There has been a grave failure to rejuvenate, with the nonsensical sale of Thiago Alcantara to Bayern Munich last year and the criminal turning down of Toni Kroos in the summer speeding the decay. In defence, Dani Alves continues at right-back because there is no alternative. Douglas was signed but even supporters of his former club Sao Paulo were shaking their heads at that £4.4m move, and he has started only one league game.

Barcelona's Luis Suarez will face Manchester City, returning to England for first time since leaving Liverpool (Getty)

In attack the parts have been greater than the sum with Suarez yet to score in the league. The components are similar to the Thierry Henry, Samuel Eto’o, Messi attack that Barça boasted under Guardiola, but Luis Enrique is no Pep.

The team does not move in the same way as it did under Guardiola. The well-rehearsed passing moves that would suck rival teams into spaces they did not want to occupy and then cut through them are long gone. In his Independent column recently Paul Scholes observed that they now lack the “breathtaking speed and penetration” of old. He is saying nothing Barcelona supporters disagree with.

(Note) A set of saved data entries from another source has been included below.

(** A link of a mesh of the same shape. *)
Lemma link_at_shape m m' i w' key k' j wj' :
  mesh_shape m' = mesh_shape m -> link_at m' i w' key k' j wj' ->
  exists w k wj, link_at m i w key k j wj /\ shape w' = shape w /\ shape wj' = shape wj /\
    link_shape k' = link_shape k.
Proof.
  intros Hs [Hi Hk Hj He].
  assert (Hn : forall a x, nodes m' !! a = Some x -> exists y, nodes m !! a = Some y /\ shape x = shape y).
  { intros a x Hx. apply (f_equal (fun f => f !! a)) in Hs. unfold mesh_shape in Hs.
    rewrite !lookup_fmap, Hx in Hs. destruct (nodes m !! a) as [y|]; [|done]. apply (inj Some) in Hs.
    by exists y. }
  destruct (Hn i w' Hi) as (w & Hw & Ew). destruct (Hn j wj' He) as (wj & Hwj & Ewj).
  assert (exists k, m_peers (bw_broker w) !! key = Some k /\ link_shape k' = link_shape k) as (k & Hk' & Ek).
  { unfold shape in Ew. injection Ew as _ _ _ _ Ew. apply (f_equal (fun f => f !! key)) in Ew.
    rewrite !lookup_fmap, Hk in Ew. destruct (m_peers (bw_broker w) !! key) as [k|]; [|done].
    apply (inj Some) in Ew. by exists k. }
  exists w, k, wj. split_and!; try done. split; try done.
  unfold Mesh.target in *. unfold link_shape in Ek. injection Ek as Ek _ _. by rewrite <-Ek.
Qed.

Lemma wired_shape m m' :
  mesh_shape m' = mesh_shape m -> weight U m' <= weight U m -> wired m -> wired m'.
Proof.
  intros Hs Hw [W1 W2 W3]. split.
  - intros i w' key k' j wj' Hl. destruct (link_at_shape _ _ _ _ _ _ _ _ Hs Hl) as (w & k & wj & Hl0 & E1 & E2 & E3).
    destruct (W1 _ _ _ _ _ _ Hl0) as (K1 & K2 & K3 & K4).
    unfold shape in E2. injection E2 as E2 _ _ _ _. unfold link_shape, capacity in E3.
    injection E3 as E3 E4 E5. unfold link_id in *. rewrite E2, E3, E4, E5. split_and!; [done..|lia].
  - intros i w' Hi. apply (f_equal (fun f => f !! i)) in Hs. unfold mesh_shape in Hs.
    rewrite !lookup_fmap, Hi in Hs. destruct (nodes m !! i) as [w|] eqn:Ei; [|done].
    destruct (W2 i w Ei). unfold shape, capacity in Hs. injection Hs as _ _ E1 E2 _.
    rewrite E1, E2. split; [done|lia].
  - intros i w key k i' w' key' k' j wj Hl Hl' Hid.
    destruct (link_at_shape _ _ _ _ _ _ _ _ Hs Hl) as (w0 & k0 & wj0 & L1 & _ & _ & E1).
    destruct (link_at_shape _ _ _ _ _ _ _ _ Hs Hl') as (w1 & k1 & wj1 & L2 & _ & _ & E2).
    assert (wj1 = wj0) as -> by (destruct L1, L2; congruence).
    eapply (W3 i w0 key k0 i' w1 key' k1); [done|done|]. unfold link_id, link_shape in *. congruence.
Qed.

(** ** Where the copies are *)

Definition carries (l : list Envelope) : Prop := exists env, env ∈ l /\ message_uuid (Wire.header env) = u.

Definition in_transit m (j : nat) (id : string) : Prop :=
  exists env, (j, id :: wire_frames env) ∈ transit m /\ copy U env /\ message_uuid (Wire.header env) = u.

(** [hole] is a broker that is about to process a copy. *)
Record spread (hole : option nat) m : Prop := {
  sp_fwd : forall i w key k j wj, link_at m i w key k j wj -> known w u ->
    known wj u \/ carries (m_queue (m_outboundQueue k)) \/ hole = Some j;
  sp_back : forall i w key k j wj, link_at m i w key k j wj -> known wj u ->
    known w u \/ in_transit m j (link_id k) \/
    carries (m_queue (m_peerInboundQueue (bw_broker w))) \/ hole = Some i;
  sp_src : forall i w key k j wj, link_at m i w key k j wj ->
    carries (m_queue (m_outboundQueue k)) -> known w u
}.

(** ** Processing a copy *)

Lemma writeMessage_room env k :
  m_stop (m_outboundQueue k) = false ->
  (zlen (m_queue (m_outboundQueue k)) < m_maxSize (m_outboundQueue k))%Z ->
  m_queue (m_outboundQueue (writeMessage env k).1) = m_queue (m_outboundQueue k) ++ [env].
Proof.
  intros Hs Hl. unfold writeMessage, push_for, push_ready, push_body.
  rewrite (proj2 (Z.ltb_lt _ _) Hl), Hs. done.
Qed.

(** Queues are shorter than the weight. *)
Lemma outbound_le_weight m i w key k :
  nodes m !! i = Some w -> m_peers (bw_broker w) !! key = Some k ->
  length (m_queue (m_outboundQueue k)) <= weight U m.
Proof.
  intros Hi Hk. unfold weight. pose proof (msum_lookup (node_weight U) _ _ _ Hi) as K1.
  pose proof (msum_lookup (fun k => length (m_queue (m_outboundQueue k))) _ _ _ Hk) as K2.
  unfold node_weight in K1 at 1. simpl in K2. lia.
Qed.

Lemma inbound_le_weight m i w :
  nodes m !! i = Some w -> length (m_queue (m_peerInboundQueue (bw_broker w))) <= weight U m.
Proof.
  intros Hi. unfold weight. pose proof (msum_lookup (node_weight U) _ _ _ Hi) as K1.
  unfold node_weight in K1 at 1. lia.
Qed.

(** How a broker that processed a copy relates to the one before. *)
Lemma arrival_known env snd peer w w' ids :
  arrival P ok Q U env snd peer w w' ids ->
  (known w' u <-> known w u \/ message_uuid (Wire.header env) = u).
Proof using Hu.
  intros [_ _ _ _ _ _ [(K1 & _ & _ & E)|(K1 & _ & E & _)]].
  - unfold known in *. rewrite E. split; [auto|]. intros [|<-]; done.
  - rewrite E by done. split; (intros [K|K]; [by left|by right]).
Qed.

Lemma arrival_link env snd peer w w' ids key k' :
  arrival P ok Q U env snd peer w w' ids -> m_peers (bw_broker w') !! key = Some k' ->
  exists k, m_peers (bw_broker w) !! key = Some k /\ m_config k' = m_config k /\
    (k' = k /\ known w (message_uuid (Wire.header env)) \/
     k' = (writeMessage env k).1 /\ ~ known w (message_uuid (Wire.header env))).
Proof.
  intros [_ _ _ _ _ _ [(K1 & _ & E & _)|(K1 & E & _)]] Hk; rewrite E in Hk.
  - exists k'. auto.
  - rewrite lookup_fmap in Hk. destruct (m_peers (bw_broker w) !! key) as [k|]; [|done].
    injection Hk as <-. exists k. split_and!; [done| |auto].
    pose proof (writeMessage_shape env k) as K. unfold link_shape in K. congruence.
Qed.
Lemma push_for_accepted {T} (v : T) q q' :
  push_for v q = (q', true) -> m_queue q' = m_queue q ++ [v].
Proof.
  unfold push_for, push_body. destruct (push_ready q); [|done]. destruct (m_stop q); [done|].
  by intros [= <-].
Qed.

(** The envelope of an accepted value, and what a client does with it that has one
    callback of that type. *)
Lemma typed_delivery {T} (k : payload_codec T) key (v : T) s s' c
    user f inst (func : T -> M client_state unit) r receiver :
  codec_lawful k v -> Keys.isControlMessage key = false ->
  cs_object s = Some c -> client_sendValue k key v s = (s', true) ->
  (forall raw, uc_user user f raw = typed_callback k func raw) ->
  cs_object r = Some receiver -> m_msgHandlers receiver !! key = Some [mkEntry inst (UserFn f)] ->
  exists c' env, cs_object s' = Some c' /\ outbound_queue c' = outbound_queue c ++ [env] /\
    handleMessage user env r = (set_replyTopic "" (func v (set_replyTopic "" r)).1, Ok tt).
Proof.
  intros Hk Hkey Hc Hsend Huser Hr Hh. unfold client_sendValue, on_instance, getInstance in Hsend.
  destruct (cs_published s); [|done]. rewrite Hc in Hsend.
  destruct (sendRawEnvelope _ c) as [c' ok] eqn:E. injection Hsend as <- ->.
  unfold sendRawEnvelope in E. simpl in E. unfold handler_key in E; simpl in E. rewrite Hkey in E.
  destruct (m_pWorker c) as [w|] eqn:Ew; [|done]. unfold writeMessage in E.
  destruct (push_for _ _) as [q ok] eqn:Eq. injection E as <- ->.
  apply push_for_accepted in Eq. eexists _, _. split; [reflexivity|]. split.
  { unfold outbound_queue. rewrite Ew. exact Eq. }
  unfold handleMessage, mbind, M_bind, mget, mmodify. rewrite Hr. unfold topic; simpl. rewrite Hh. simpl.
  unfold mbind, M_bind, try_ignore, mret, M_ret; simpl. rewrite Huser. unfold typed_callback.
  rewrite decode_encodePayload by done. unfold reply_topic; simpl.
  destruct (func v (set_replyTopic "" r)) as [r1 res]. by destruct res.
Qed.

(** C24. A typed message arrives as the value that was sent: when
    [sendMessage(key, value)] succeeds, one envelope is queued for the broker,
    and a client that has a callback of the same type registered for the topic
    calls it once, with that value, when the envelope reaches it. *)
Theorem typed_message_delivered {T} (k : payload_codec T) key (v : T) s s' c
    user f inst (func : T -> M client_state unit) r receiver :
  codec_lawful k v -> Keys.isControlMessage key = false ->
  cs_object s = Some c -> client_sendValue k key v s = (s', true) ->
  (forall raw, uc_user user f raw = typed_callback k func raw) ->
  cs_object r = Some receiver -> m_msgHandlers receiver !! key = Some [mkEntry inst (UserFn f)] ->
  exists c' env, cs_object s' = Some c' /\ outbound_queue c' = outbound_queue c ++ [env] /\
    handleMessage user env r = (set_replyTopic "" (func v (set_replyTopic "" r)).1, Ok tt).
Proof. apply typed_delivery. Qed.

End typed.
(** Sending an envelope: it is handed over or dropped. *)
Lemma send_move id env ww :
  speaks id env -> ww_ok id ww ->
  exists msgs, let ww' := (with_socket (send env) ww).1 in
    ww_ok id ww' /\ ww_owner ww' = ww_owner ww /\ ww_worker ww' = ww_worker ww /\
    zmq_pending (ww_socket ww') = zmq_pending (ww_socket ww) /\
    zmq_sent (ww_socket ww') = zmq_sent (ww_socket ww) ++ msgs /\
    Forall (fun m => exists env, m = wire_frames env /\ speaks id env) msgs /\
    (msgs ≫= pick_frames) `sublist_of` pick env.
Proof.
  intros Hs [Hob Ho Hc]. unfold with_socket, mlift. destruct (send env (ww_socket ww)) as [s' r] eqn:E.
  destruct (sendFrames_spec _ _ _ _ _ Ho E) as (K1 & K2 & K3 & K4). simpl.
  assert (Hw : ww_ok id (put_socket s' ww)) by (split; [done|done|simpl; congruence]).
  destruct K4 as [[_ K4]|[_ K4]].
  - exists [wire_frames env]. split_and!; try done.
    + constructor; [by exists env|constructor].
    + simpl. rewrite app_nil_r, pick_wire; [done|apply Hs].
  - exists []. split_and!; try done; [by rewrite app_nil_r|apply sublist_nil_l].
Qed.

Lemma wmove_send id env ww :
  speaks id env -> ww_ok id ww -> pick env = [] -> wmove id ww (with_socket (send env) ww).1.
Proof.
  intros Hs Hw Hp. destruct (send_move id env ww Hs Hw) as (msgs & K1 & K2 & K3 & K4 & K5 & K6 & K7).
  split; [done|unfold w_in; by rewrite K2, K4|]. exists msgs. split_and!; [done|done|].
  unfold w_out. rewrite K3. rewrite Hp in K7. apply sublist_nil_r in K7. by rewrite K7.
Qed.

Section drain.
Context (id : string) (get : ZmqWorker -> SafeQueue Envelope) (put : SafeQueue Envelope -> ZmqWorker -> ZmqWorker).

(** Taking an envelope out of the queue. *)
Context (Hpop : forall ww q env, ww_ok id ww -> try_pop (get (ww_worker ww)) = (q, Some env) ->
  ww_ok id (on_worker (put q) ww) /\ speaks id env /\
  (pick env ++ w_out (on_worker (put q) ww)) `sublist_of` w_out ww).

Lemma moves_drain fuel : moves id (drain_queue fuel get put).
Proof.
  induction fuel as [|fuel IH]; simpl; apply moves_get_bind; intros ww Hw;
    (destruct (try_pop (get (ww_worker ww))) as [q [env|]] eqn:E; [|by apply wmove_refl]);
    destruct (Hpop ww q env Hw E) as (K1 & K2 & K3);
    destruct (send_move id env (on_worker (put q) ww) K2 K1) as (msgs & J1 & J2 & J3 & J4 & J5 & J6 & J7);
    (assert (Hm : wmove id ww (with_socket (send env) (on_worker (put q) ww)).1);
     [split; [done|unfold w_in; by rewrite J2, J4|]; exists msgs; split_and!; [done|done|];
      unfold w_out at 1; rewrite J3; etrans; [|exact K3]; by apply sublist_app|]);
    unfold mbind, M_bind, mmodify at 1;
    destruct (with_socket (send env) (on_worker (put q) ww)) as [w1 [b|e]]; try done; simpl in *.
  - eapply wmove_trans; [exact Hm|]. by apply wmove_same; [destruct J1|..].
  - eapply wmove_trans; [exact Hm|].
    assert (Hd : ww_ok id (set_didWork true w1)) by (by destruct J1).
    eapply wmove_trans; [|by apply IH]. by apply wmove_same.
Qed.

End drain.

Lemma ww_ok_put id ww k :
  ww_ok id ww -> worker_ok id k -> ww_ok id (on_worker (fun _ => k) ww).
Proof.
  intros [(c & Hc & [M1 M2 M3]) Ho Hcur] Hk. split; [|done|done]. exists c. split; [done|].
  split; [done|done|]. by intros k' [= <-].
Qed.

Lemma moves_drain_control id : moves id drain_control.
Proof.
  intros ww Hw. apply moves_drain; [|done]. clear ww Hw. intros ww q env Hw E.
  pose proof (ww_ok_worker id ww Hw) as [K1 K2 K3]. unfold try_pop in E.
  destruct (m_queue (m_controlQueue (ww_worker ww))) as [|env' rest] eqn:Eq; [done|]. injection E as <- ->.
  apply Forall_cons in K2 as [[K4 K5] K6]. split_and!.
  - by apply (ww_ok_put id ww).
  - done.
  - by rewrite pick_control.
Qed.

Lemma moves_drain_outbound id : moves id drain_outbound.
Proof.
  intros ww Hw. apply moves_drain; [|done]. clear ww Hw. intros ww q env Hw E.
  pose proof (ww_ok_worker id ww Hw) as [K1 K2 K3]. unfold try_pop in E.
  destruct (m_queue (m_outboundQueue (ww_worker ww))) as [|env' rest] eqn:Eq; [done|]. injection E as <- ->.
  apply Forall_cons in K3 as [K4 K5]. split_and!.
  - by apply (ww_ok_put id ww).
  - done.
  - unfold w_out. rewrite Eq. done.
Qed.

Lemma moves_heartbeat id now : polite id -> moves id (heartbeat_if_due now).
Proof.
  intros (_ & _ & Hp). apply moves_get_bind. intros ww Hw. case_decide; [|by apply wmove_refl].
  pose proof (wo_config _ _ (ww_ok_worker id ww Hw)) as Hid.
  assert (Hm : wmove id ww (with_socket (send (control id Keys.HEARTBEAT "")) ww).1).
  { apply wmove_send; [done|done|by apply pick_control]. }
  unfold mbind at 1, M_bind at 1, sendHeartbeat, mbind at 1, M_bind at 1, mget. rewrite Hid.
  unfold send in Hm. unfold mbind, M_bind. simpl in Hm.
  destruct (with_socket _ ww) as [w1 [b|e]]; simpl in *; [|done].
  eapply wmove_trans; [exact Hm|]. apply wmove_same; [|done..]. by destruct (wm_ok _ _ _ Hm).
Qed.

Lemma moves_modify_worker id f :
  (forall k, m_config (f k) = m_config k /\ m_controlQueue (f k) = m_controlQueue k /\
     m_outboundQueue (f k) = m_outboundQueue k) -> moves id (mmodify (on_worker f)).
Proof.
  intros Hf ww Hw. destruct (Hf (ww_worker ww)) as (E1 & E2 & E3).
  apply wmove_same; simpl; [|done..|by rewrite E3]. apply (ww_ok_put id ww (f (ww_worker ww)) Hw).
  destruct (ww_ok_worker id ww Hw). by split; rewrite ?E1, ?E2, ?E3.
Qed.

Luis Enrique said yesterday that things will have changed come February and March when the games against City are played. Fans doubt that. There is a stubbornness to the coach that will bring conflict with the dressing room before it brings compromise, and the transfer window will deliver no respite because Barcelona are banned from using it.

They blamed the state of the pitch and the 4pm kick-off for the draw with Getafe. Yesterday, attention was being drawn to the second leg against City on 18 March coming just three days before the season’s second Clasico against Real Madrid – that will only add to Luis Enrique’s temptation to tinker.

Barcelona supporters joked about “hot balls” being used in the draw after Real drew Schalke. The harsh reality is that on current form Real could take on all-comers; it was Barça who needed a favour – and they didn’t get one.